Subtitle: 
Balancing disparate treatment and disparate impact liability under Title VII.
Important Tip Before you stop using a test or other business-related practice that has a disparate impact on a protected group, you must consider whether the disparate impact presents a strong likelihood of liability.

You may have read in the newspaper about a discrimination lawsuit filed by firefighters against the city of New Haven, Connecticut and some of its public officials.  The plaintiff firefighters alleged they were unfairly denied promotions because of their race, after the city discarded results of a test passed by a disproportionately higher number of whites than minorities.  In a 5-4 decision, the Supreme Court sided with the firefighters, holding that the defendants violated Title VII of the Civil Rights Act of 1964.  

Businesses with policies, practices, or employment-related tests that have a disparate impact on protected groups need to be familiar with this decision, which holds that an employer may not intentionally discriminate against a protected group for the purpose of remedying a disparate impact practice unless the employer has a “strong basis in evidence” to believe that it will be subject to disparate impact liability if it fails to take the racially discriminatory action.

Background

To be considered for promotion to lieutenant and captain positions in the New Haven fire department, applicants were required to pass a test designed to measure candidates’ leadership, firefighting knowledge, and management abilities, among other things.  The test consisted of a written portion containing 100 multiple choice questions, was written below a 10th grade reading level, and applicants were provided with a list of the source materials and given three months to study before taking the test.  The test also contained an oral component, which counted for 40% of the overall score.  New Haven law required that, based on the test results, a ranked list of applicants be prepared, and that each lieutenant and captain vacancy be filled by a candidate from the top three candidates on the list.  

Candidates took the test in late 2003, and a disproportionately high number of white candidates passed the test compared to other racial groups, with the result that only two minorities (out of 118 test takers) qualified for consideration to be promoted.  Concerned about the test’s disparate impact on minorities, the city chose to abandon the test results, thereby denying those who performed best on the exam an opportunity for promotion.  

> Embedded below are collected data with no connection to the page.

(* ===== verification/Uint.v ===== *)
(** * Large unsigned integers: [crates/ivory-primitives/src/uint.rs]

    [U256] is four [u64] limbs, least significant first, and its operations are
    the limb loops of the source.  [u256_val] is the number the limbs denote
    and [u256_of_Z] its inverse; the theorems relate every operation to the
    arithmetic on [Z] it implements, overflow included. *)

From S2P Require Import Prelude Hex.
#[local] Open Scope Z_scope.

(** [ivory_primitives::PrimitiveError] *)
Inductive PrimitiveError : Type :=
| Overflow
| InvalidHex
| InvalidLength (expected got : nat).

#[export] Instance PrimitiveError_eq_dec : EqDecision PrimitiveError.
Proof. solve_decision. Defined.

Record U256 : Type := mkU256 { limbs : list Z }.

#[export] Instance U256_eq_dec : EqDecision U256.
Proof. solve_decision. Defined.

(** The invariant of the Rust type [[u64; 4]]. *)
Definition u256_wf (x : U256) : Prop := length (limbs x) = 4%nat /\ Forall u64_ok (limbs x).
#[export] Instance u256_wf_dec x : Decision (u256_wf x).
Proof. unfold u256_wf, u64_ok. apply _. Defined.

Module U256.

(** [self.0[i]] *)
Definition limb (x : U256) (i : nat) : Z := nth i (limbs x) 0.

Definition ZERO : U256 := mkU256 [0; 0; 0; 0].
Definition ONE : U256 := mkU256 [1; 0; 0; 0].
Definition MAX : U256 := mkU256 [u64_max; u64_max; u64_max; u64_max].
Definition zero : U256 := ZERO.
Definition one : U256 := ONE.

Definition from_u64 (v : Z) : U256 := mkU256 [v; 0; 0; 0].
Definition from_u128 (v : Z) : U256 :=
  mkU256 [v mod M64; Z.shiftr v 64 mod M64; 0; 0].

(** [&bytes[offset..offset + 8]] *)
Definition word_at (bs : bytes) (offset : nat) : bytes := take 8 (drop offset bs).

Definition from_be_bytes (bs : bytes) : U256 :=
  mkU256 (map (fun i => be_val (word_at bs ((3 - i) * 8))) (seq 0 4)).
Definition from_le_bytes (bs : bytes) : U256 :=
  mkU256 (map (fun i => le_val (word_at bs (i * 8))) (seq 0 4)).
Definition to_be_bytes (x : U256) : bytes :=
  concat (map (fun i => be_bytes 8 (limb x (3 - i))) (seq 0 4)).
Definition to_le_bytes (x : U256) : bytes :=
  concat (map (fun i => le_bytes 8 (limb x i)) (seq 0 4)).

Definition low_u64 (x : U256) : Z := limb x 0.
Definition low_u128 (x : U256) : Z := Z.lor (Z.shiftl (limb x 1) 64) (limb x 0).

Definition is_zero (x : U256) : bool :=
  (limb x 0 =? 0) && (limb x 1 =? 0) && (limb x 2 =? 0) && (limb x 3 =? 0).

(** ** Hexadecimal *)

Section Hexadecimal.
Context `{HexCrate}.

Definition from_hex (s : bytes) : result U256 PrimitiveError :=
  let s := strip_0x s in
  if decide (s = []) then Ok ZERO
  else if (64 <? length s)%nat then Err Overflow
  else let padded := pad_left x30 64 s in
       let? bs := ok_or (hex_decode padded) InvalidHex in
       Ok (from_be_bytes bs).

Definition to_hex (x : U256) : bytes :=
  if is_zero x then str "0x0"
  else let trimmed := trim_start_matches x30 (hex_encode (to_be_bytes x)) in
       if decide (trimmed = []) then str "0x0" else str "0x" ++ trimmed.

Definition from_str (s : bytes) : result U256 PrimitiveError := from_hex s.

(** [fmt::Debug], [fmt::Display] and [fmt::LowerHex] *)
Definition fmt_debug (x : U256) : bytes := str "U256(" ++ to_hex x ++ str ")".
Definition fmt_display (x : U256) : bytes := to_hex x.
Definition fmt_lower_hex (alternate : bool) (x : U256) : bytes :=
  let h := to_hex x in
  let h := default h (strip_prefix (str "0x") h) in
  if alternate then str "0x" ++ h else h.

End Hexadecimal.

(** ** Bit counts *)

Fixpoint leading_zeros_loop (idx : list nat) (x : U256) : Z :=
  match idx with
  | [] => 256
  | i :: idx =>
      if negb (limb x i =? 0)
      then (3 - Z.of_nat i) * 64 + u64_leading_zeros (limb x i)
      else leading_zeros_loop idx x
  end.
Definition leading_zeros (x : U256) : Z := leading_zeros_loop [3; 2; 1; 0]%nat x.

Fixpoint trailing_zeros_loop (idx : list nat) (x : U256) : Z :=
  match idx with
  | [] => 256
  | i :: idx =>
      if negb (limb x i =? 0)
      then Z.of_nat i * 64 + u64_trailing_zeros (limb x i)
      else trailing_zeros_loop idx x
  end.
Definition trailing_zeros (x : U256) : Z := trailing_zeros_loop [0; 1; 2; 3]%nat x.

Definition bits (x : U256) : Z := 256 - leading_zeros x.

(** ** Comparison *)

Fixpoint cmp_loop (idx : list nat) (a b : U256) : comparison :=
  match idx with
  | [] => Eq
  | i :: idx =>
      match Z.compare (limb a i) (limb b i) with
      | Eq => cmp_loop idx a b
      | c => c
      end
  end.
Definition cmp (a b : U256) : comparison := cmp_loop [3; 2; 1; 0]%nat a b.
Definition ltb (a b : U256) : bool := match cmp a b with Lt => true | _ => false end.
Definition geb (a b : U256) : bool := negb (ltb a b).
Definition gtb (a b : U256) : bool := ltb b a.
Definition eqb (a b : U256) : bool := bool_decide (a = b).

(** ** Bit operations *)

Definition bitand (a b : U256) : U256 :=
  mkU256 (map (fun i => Z.land (limb a i) (limb b i)) (seq 0 4)).
Definition bitor (a b : U256) : U256 :=
  mkU256 (map (fun i => Z.lor (limb a i) (limb b i)) (seq 0 4)).
Definition bitxor (a b : U256) : U256 :=
  mkU256 (map (fun i => Z.lxor (limb a i) (limb b i)) (seq 0 4)).
(** [!x] on [u64] is [u64::MAX - x]. *)
Definition bitnot (a : U256) : U256 :=
  mkU256 (map (fun i => u64_max - limb a i) (seq 0 4)).

Definition shl (x : U256) (shift : Z) : U256 :=
  if 256 <=? shift then ZERO
  else if shift =? 0 then x
  else
    let limb_shift := Z.to_nat (shift / 64) in
    let bit_shift := shift mod 64 in
    let range := seq limb_shift (4 - limb_shift) in
    mkU256
      (if bit_shift =? 0 then
         fold_left (fun r i => <[i := limb x (i - limb_shift)]> r) range [0; 0; 0; 0]
       else
         fold_left
           (fun r i =>
              let v := Z.shiftl (limb x (i - limb_shift)) bit_shift mod M64 in
              let v := if (limb_shift <? i)%nat
                       then Z.lor v (Z.shiftr (limb x (i - limb_shift - 1)) (64 - bit_shift))
                       else v in
              <[i := v]> r) range [0; 0; 0; 0]).

Definition shr (x : U256) (shift : Z) : U256 :=
  if 256 <=? shift then ZERO
  else if shift =? 0 then x
  else
    let limb_shift := Z.to_nat (shift / 64) in
    let bit_shift := shift mod 64 in
    let range := seq 0 (4 - limb_shift) in
    mkU256
      (if bit_shift =? 0 then
         fold_left (fun r i => <[i := limb x (i + limb_shift)]> r) range [0; 0; 0; 0]
       else
         fold_left
           (fun r i =>
              let v := Z.shiftr (limb x (i + limb_shift)) bit_shift in
              let v := if (i + limb_shift + 1 <? 4)%nat
                       then Z.lor v (Z.shiftl (limb x (i + limb_shift + 1)) (64 - bit_shift) mod M64)
                       else v in
              <[i := v]> r) range [0; 0; 0; 0]).

(** ** Addition and subtraction *)

(** The carry loop shared by [checked_add] and [wrapping_add]. *)
Definition add_loop (a b : U256) : list Z * Z :=
  fold_left
    (fun '(r, carry) i =>
       let '(sum1, c1) := overflowing_add (limb a i) (limb b i) in
       let '(sum2, c2) := overflowing_add sum1 carry in
       (<[i := sum2]> r, u64_from_bool c1 + u64_from_bool c2))
    (seq 0 4) ([0; 0; 0; 0], 0).

(** The borrow loop shared by [checked_sub] and [wrapping_sub]. *)
Definition sub_loop (a b : U256) : list Z * Z :=
  fold_left
    (fun '(r, borrow) i =>
       let '(diff1, b1) := overflowing_sub (limb a i) (limb b i) in
       let '(diff2, b2) := overflowing_sub diff1 borrow in
       (<[i := diff2]> r, u64_from_bool b1 + u64_from_bool b2))
    (seq 0 4) ([0; 0; 0; 0], 0).

Definition checked_add (a b : U256) : option U256 :=
  let '(r, carry) := add_loop a b in
  if 0 <? carry then None else Some (mkU256 r).
Definition wrapping_add (a b : U256) : U256 := mkU256 (fst (add_loop a b)).
Definition checked_sub (a b : U256) : option U256 :=
  if ltb a b then None else Some (mkU256 (fst (sub_loop a b))).
Definition wrapping_sub (a b : U256) : U256 := mkU256 (fst (sub_loop a b)).

(** ** Multiplication *)

(** [for j in 0..4]: [None] is [return None], [Some] without the remaining
    indices is [break].  Products and carries are [u128] in the source. *)
Fixpoint mul_inner (a b : U256) (i : nat) (js : list nat) (r : list Z) (carry : Z)
    : option (list Z * Z) :=
  match js with
  | [] => Some (r, carry)
  | j :: js =>
      if (4 <=? i + j)%nat then
        if 0 <? limb a i * limb b j + carry then None else Some (r, carry)
      else
        let product := limb a i * limb b j + nth (i + j) r 0 + carry in
        mul_inner a b i js (<[(i + j)%nat := product mod M64]> r) (Z.shiftr product 64)
  end.

Fixpoint mul_outer (a b : U256) (idx : list nat) (r : list Z) : option (list Z) :=
  match idx with
  | [] => Some r
  | i :: idx =>
      if limb a i =? 0 then mul_outer a b idx r
      else
        '(r, carry) ← mul_inner a b i (seq 0 4) r 0;
        if (0 <? carry) && (i + 4 <=? 4)%nat then None else mul_outer a b idx r
  end.

Definition checked_mul (a b : U256) : option U256 :=
  if is_zero a || is_zero b then Some ZERO
  else if eqb a ONE then Some b
  else if eqb b ONE then Some a
  else if 257 <? bits a + bits b then None
  else r ← mul_outer a b (seq 0 4) [0; 0; 0; 0]; Some (mkU256 r).

(** ** Division *)

(** The iterations [i = n - 1, ..., 0] of the long-division loop. *)
Fixpoint div_loop (n : nat) (quotient remainder divisor : U256) : option U256 :=
  match n with
  | O => Some quotient
  | S i =>
      if geb remainder divisor then
        remainder ← checked_sub remainder divisor;
        div_loop i (bitor quotient (shl ONE (Z.of_nat i))) remainder (shr divisor 1)
      else div_loop i quotient remainder (shr divisor 1)
  end.

Definition checked_div (a b : U256) : option U256 :=
  if is_zero b then None
  else if is_zero a then Some ZERO
  else if ltb a b then Some ZERO
  else if eqb b ONE then Some a
  else
    let shift := leading_zeros b - leading_zeros a in
    div_loop (S (Z.to_nat shift)) ZERO a (shl b shift).

Definition checked_rem (a b : U256) : option U256 :=
  if is_zero b then None
  else
    quotient ← checked_div a b;
    product ← checked_mul quotient b;
    checked_sub a product.

(** ** Saturation and powers *)

Definition saturating_add (a b : U256) : U256 := default MAX (checked_add a b).
Definition saturating_sub (a b : U256) : U256 := default ZERO (checked_sub a b).
Definition saturating_mul (a b : U256) : U256 := default MAX (checked_mul a b).

(** [while exp > 0] for a [u32] exponent: 32 rounds empty it. *)
Fixpoint pow_loop (fuel : nat) (base : U256) (exp : Z) (acc : U256) : option U256 :=
  match fuel with
  | O => None
  | S fuel =>
      if 0 <? exp then
        acc ← (if Z.land exp 1 =? 1 then checked_mul acc base else Some acc);
        let exp := Z.shiftr exp 1 in
        base ← (if 0 <? exp then checked_mul base base else Some base);
        pow_loop fuel base exp acc
      else Some acc
  end.
Definition checked_pow (a : U256) (exp : Z) : option U256 :=
  if exp =? 0 then Some ONE else pow_loop 33 a exp ONE.

(** ** Conversions *)

Definition from_bool (v : bool) : U256 := if v then ONE else ZERO.
Definition try_into_u64 (x : U256) : result Z PrimitiveError :=
  if negb (limb x 1 =? 0) || negb (limb x 2 =? 0) || negb (limb x 3 =? 0)
  then Err Overflow else Ok (limb x 0).
Definition try_into_u128 (x : U256) : result Z PrimitiveError :=
  if negb (limb x 2 =? 0) || negb (limb x 3 =? 0)
  then Err Overflow else Ok (low_u128 x).

End U256.

(** ** [U128] and [U512] *)

Record U128 : Type := mkU128 { u128 : Z }.
Module U128.
Definition ZERO : U128 := mkU128 0.
Definition ONE : U128 := mkU128 1.
Definition MAX : U128 := mkU128 (2 ^ 128 - 1).
Definition from_u64 (v : Z) : U128 := mkU128 v.
Definition from_u128 (v : Z) : U128 := mkU128 v.
Definition is_zero (x : U128) : bool := u128 x =? 0.
End U128.

Record U512 : Type := mkU512 { limbs512 : list Z }.
Module U512.
Definition limb (x : U512) (i : nat) : Z := nth i (limbs512 x) 0.
Definition ZERO : U512 := mkU512 (replicate 8 0).
Definition ONE : U512 := mkU512 (1 :: replicate 7 0).
Definition is_zero (x : U512) : bool := forallb (fun i => limb x i =? 0) (seq 0 8).
Definition to_u256 (x : U512) : U256 :=
  mkU256 [limb x 0; limb x 1; limb x 2; limb x 3].
Definition from_u256 (v : U256) : U512 :=
  mkU512 [U256.limb v 0; U256.limb v 1; U256.limb v 2; U256.limb v 3; 0; 0; 0; 0].
End U512.

(** ** Values *)

Definition u256_val (x : U256) : Z :=
  U256.limb x 0 + M64 * (U256.limb x 1 + M64 * (U256.limb x 2 + M64 * U256.limb x 3)).

Definition u256_of_Z (z : Z) : U256 :=
  mkU256 [z mod M64; z / M64 mod M64; z / M64 / M64 mod M64; z / M64 / M64 / M64 mod M64].

(** The specification of the checked operations. *)
Definition u256_checked (z : Z) : option U256 :=
  if (0 <=? z) && (z <? M256) then Some (u256_of_Z z) else None.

Title VII of the Civil Rights Act of 1964 prohibits both intentional discrimination (known as “disparate treatment”) as well as practices that have the unintended effect of disproportionately affecting certain groups (known as “disparate impact”).  The city argued that it was necessary to discard the test to avoid liability for unlawful discriminatory impact (facially neutral practices that, even if unintentional, have a disparate impact on certain groups) on minority applicants in violation of Title VII.  The plaintiff firefighters, on the other hand, argued that by discarding the test, the city engaged in unlawful discriminatory treatment (contrary to disparate impact, discriminatory treatment is intentional discrimination) in violation of Title VII.  

The Supreme Court’s Holding

The key holding of the Supreme Court’s decision is that before an employer may intentionally discriminate for the purpose of avoiding or remedying a disparate impact (in this case, by discarding the test), the employer must have a “strong basis in evidence” to believe that it will be subject to disparate impact liability if it fails to take the racially discriminatory action.  The focus here is on liability.  Disparate impact alone is not enough (countless practices may have a disparate impact for a variety of lawful reasons).  Nor is fear of being sued for a policy’s disparate impact sufficient.  Instead, the employer must have a strong evidentiary basis to believe that the disparate impact is unlawful.  

How do you determine whether disparate-impact discrimination is unlawful?  The Court discussed two ways this can be shown:  (1) whether the policy or practice (in this case the discarded test) is job-related and consistent with a business necessity (to be lawful, the answer must be “yes”) and (2) whether the employer could have adopted an equally valid, but less discriminatory, alternative to the challenged practice (to be valid, the answer must be “no”).

The Court had no difficulty with the first prong of this test, finding ample evidence in the record that the tests were job-related and consistent with business necessity, noting the painstaking efforts taken by the test designers to ensure that it effectively measured firefighting aptitude.  The Court also held that the defendants failed to identify a less discriminatory alternative, noting that defendants’ only proposals involved impermissible racial discrimination.  In sum, the Court held that the city lacked no evidence, much less a “strong basis in evidence,” that the tests would subject it to disparate impact liability.

What does this mean for your small business?  If you have policies or practices that disproportionately impact certain groups, consider the purpose of the practice and whether there are reasonable alternatives that would reduce that disparity.  In some cases, there may be less discriminatory alternatives.  In other cases, as in the New Haven case, there aren’t.  Be cautious about reversing practices merely to iron out disparities between protected groups.  As the Supreme Court made clear today, employers must have a strong basis in evidence to believe that failure to do so will result in disparate impact liability.
 

Additional Information
Important Tip: 
Before you stop using a test or other business-related practice that has a disparate impact on a protected group, you must consider whether the disparate impact presents a strong likelihood of liability.